Any help????

Genome fastqs are generally not annotated for what sequence is intron and exon. You need some other file that says where introns and exons are, like a Gff.

I do agree with swbarnes2 that genome fastqs are not annotated and that generally you need a gff file for proper and verified splice sites. But since you asked about Tophat and presumably de-novo detection of junctions, I quote from the Tophat manual

Look at the manual for more help.

Thank you. That's exactly my question. Why reads contiguously align to the genome can define a exon? How define "congiguous" ?

I believe that you have the meaning of the word 'contiguous' correct -- that is the reads have to match exactly the genome.

As I said, look at the manual for more help. The part I quoted was just a small introduction to how Tophat works. Now I am far away from being a Tophat expert but basically the idea is to:

a) Split up the reads into small segments ... say 40 bases.

b) Align these splits contiguously (e.g., exactly) to the genome; many will align but many will not because they span junctions.

c) Where there are many reads aligning then consider this an 'island' which represents correct alignments. An island will not contain a junction because otherwise the split would not align.

d) Stitch these islands together to cover junctions. The strongest evidence of a junction is where a read has two different 'splits' in two different islands. In other words the only way a read could be in two islands is if the read spans a junction. There are other avenues of evidence as well (e.g., you can slowly build out from each island via adding parts of non-island reads to the island until a junction border is reached.)

Now as I said I am far from an Tophat expert. If someone with a better understanding can chime in then that would be great. In the meantime studying the manual is your (and my) best option.

Thank you very much! It's pretty clear. I also have a question. For pair end reads, what if one read mapped to one exon and the other mapped to the other exon? How define this kind of alignment, is it proper pair map or not ?
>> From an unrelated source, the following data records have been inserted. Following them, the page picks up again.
(** a load changes nothing but [fault_address]; when it succeeds it may read
    the whole range and returns the range's bytes. *)
Theorem gm_read_spec alloc m a b :
  memory_wf m -> 0 <= a -> Forall byte_ok b ->
  let n := Z.of_nat (length b) in
  let '(r, m', b') := gm_read alloc m a (Some b) n in
  memory_wf m' /\ same_cells m m' /\ same_generations m m' /\
  if decide (r = GM_OK) then
    access_ok m None a n GM_READ /\ gm_fault_address m' = 0 /\
    exists bs, b' = Some bs /\ reads_as m a n bs
  else b' = Some b /\ access_error m None a n GM_READ r (gm_fault_address m').
Proof.
  intros Hm Ha Hb n. unfold gm_read.
  pose proof (copy_spec alloc m None a (Some b) n GM_READ false Hm Ha ltac:(lia)
    (buffer_ok_Some b Hb)) as Hc.
  destruct (copy _ _ _ _ _ _ _ _) as [[r m'] b']. destruct Hc as [Hwf Hr].
  split; [done|]. destruct (decide (r = GM_OK)) as [->|Hne].
  - destruct Hr as (Hok & Hf & Hr). destruct (decide (n = 0)) as [Hz|Hnz].
    + destruct Hr as [-> ->]. assert (b = []) as -> by (destruct b; [done|cbn in *; lia]).
      split; [done|]. split; [done|]. split; [done|]. split; [done|].
      exists []. split; [done|]. split; [done|]. intros i Hi. cbn in Hi. lia.
    + destruct Hr as (b0 & [= <-] & -> & b1 & -> & Hrd).
      do 4 (split; [done|]). by exists b1.
  - assert (b' = Some b /\ same_cells m m' /\ same_generations m m' /\
      (access_error m None a n GM_READ r (gm_fault_address m') \/
       (access_ok m None a n GM_READ /\ n <> 0 /\ gm_fault_address m' = 0 /\
        ((r = GM_INVALID /\ Some b = None) \/
         (r = GM_NOMEM /\ false = true /\ exists k, alloc k = false))))) as (Hb' & Hs & Hg & Hcase)
      by (destruct r; [done|..]; destruct Hr as (? & ? & ? & ?); auto).
    destruct Hcase as [?|(_ & _ & _ & [[_ ?]|(? & ? & ?)])]; [|done|done].
    done.
Qed.

Lemma access_error_not_ok m t a n permission r f :
  access_error m t a n permission r f -> ~ access_ok m t a n permission.
Proof.
  intros [Hw|r' f' Hr Hf _ Hc _] [Hend Hall]; [lia|]. rewrite Hall in Hc by done. by subst.
Qed.
Lemma reads_as_functional m a n bs bs' : reads_as m a n bs -> reads_as m a n bs' -> bs = bs'.
Proof.
  intros [Hl Hb] [Hl' Hb']. apply list_eq. intros i.
  destruct (decide (i < length bs)%nat); [rewrite Hb, Hb' by lia; done|].
  by rewrite !lookup_ge_None_2 by lia.
Qed.
Lemma stored_reads_as m m' a b :
  range_mapped m a (Z.of_nat (length b)) -> stored m m' a b ->
  reads_as m' a (Z.of_nat (length b)) b.
Proof.
  intros Hmap Hst. split; [done|]. intros i Hi. rewrite Hst, decide_True by lia.
  replace (Z.to_nat (a + Z.of_nat i - a)) with i by lia.
  destruct (cell m (a + Z.of_nat i)) eqn:Hc; [cbn|destruct (Hmap (a + Z.of_nat i) ltac:(lia) Hc)].
  destruct (lookup_lt_is_Some_2 b i Hi) as [v Hv]. by rewrite Hv.
Qed.

(** what a successful store wrote, a successful load of the same range
    returns, whatever pages the range crosses. *)
Theorem gm_write_read alloc m t a b junk m1 r2 m2 out :
  memory_wf m -> 0 <= a -> Forall byte_ok b -> Forall byte_ok junk -> length junk = length b ->
  gm_write alloc m t a (Some b) (Z.of_nat (length b)) = (GM_OK, m1) ->
  gm_read alloc m1 a (Some junk) (Z.of_nat (length b)) = (r2, m2, out) ->
  r2 = GM_OK -> out = Some b.
Proof.
  intros Hm Ha Hb Hj Hl Hw Hr ->. unfold gm_write, gm_read in *.
  pose proof (copy_spec alloc m t a (Some b) (Z.of_nat (length b)) GM_WRITE true Hm Ha ltac:(lia)
    (buffer_ok_Some b Hb)) as Hc.
  destruct (copy alloc m t _ _ _ _ _) as [[r m1'] b1]. cbn in Hw. simplify_eq.
  destruct Hc as (Hwf & Hok & _ & Hst).
  pose proof (copy_spec alloc m1 None a (Some junk) (Z.of_nat (length junk)) GM_READ false Hwf Ha ltac:(lia)
    (buffer_ok_Some junk Hj)) as Hc.
  rewrite Hl, Hr in Hc. destruct Hc as (_ & _ & _ & Hrd).
  destruct (decide (Z.of_nat (length b) = 0)) as [Hz|Hnz].
  - destruct Hrd as [_ ->]. destruct b; [by destruct junk|done].
  - destruct Hst as (b0 & [= <-] & _ & Hst & _). destruct Hrd as (b2 & _ & _ & bs & -> & Hrd).
    f_equal. eapply reads_as_functional; [done|]. apply (stored_reads_as m); [|done].
    by eapply cell_check_mapped.
Qed.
Yes, the pairs would be correct. In fact such information can be used to determine junctions. In other words if the pairs are mapped to parts of the genome that are, say 5KB away from each other but you know that the ends should be within 200 bases of each other, give or take a 100 bases, then those pairs must be spanning a junction.

Once again I am not a tophat expert nor do I know the internals to Tophat, but I believe that tophat uses the above reasoning as part of its junction finding strategy.

Thank you. One thing confusing me is the defination of proper pair. It's a pair read which were aligned with the defined distance (I believe it's the fragment size). However, if the pair reads were aligned to two exons, then their distance should + intron length, so the distance must be much larger than the predifined fragment size. How tophat identify it's a proper pair reads?

Does tophat use the term 'proper pair' anywhere? If so could you please give a reference to its use.

In samtools there is "proper pair". If you are talking about this, then I am suspecting that tophat marks reads as "proper pair" inside the bam format if the pairs do indeed span a junction. That is, pairs that contribute to a junction call are good and thus "proper".

As far as I know there is no one definition of a "proper pair" in BAM/SAM. A pair is "proper" if the program that makes up the BAM/SAM file deems the pair as proper.

Once again I put my normal disclaimers about not being a Tophat expert.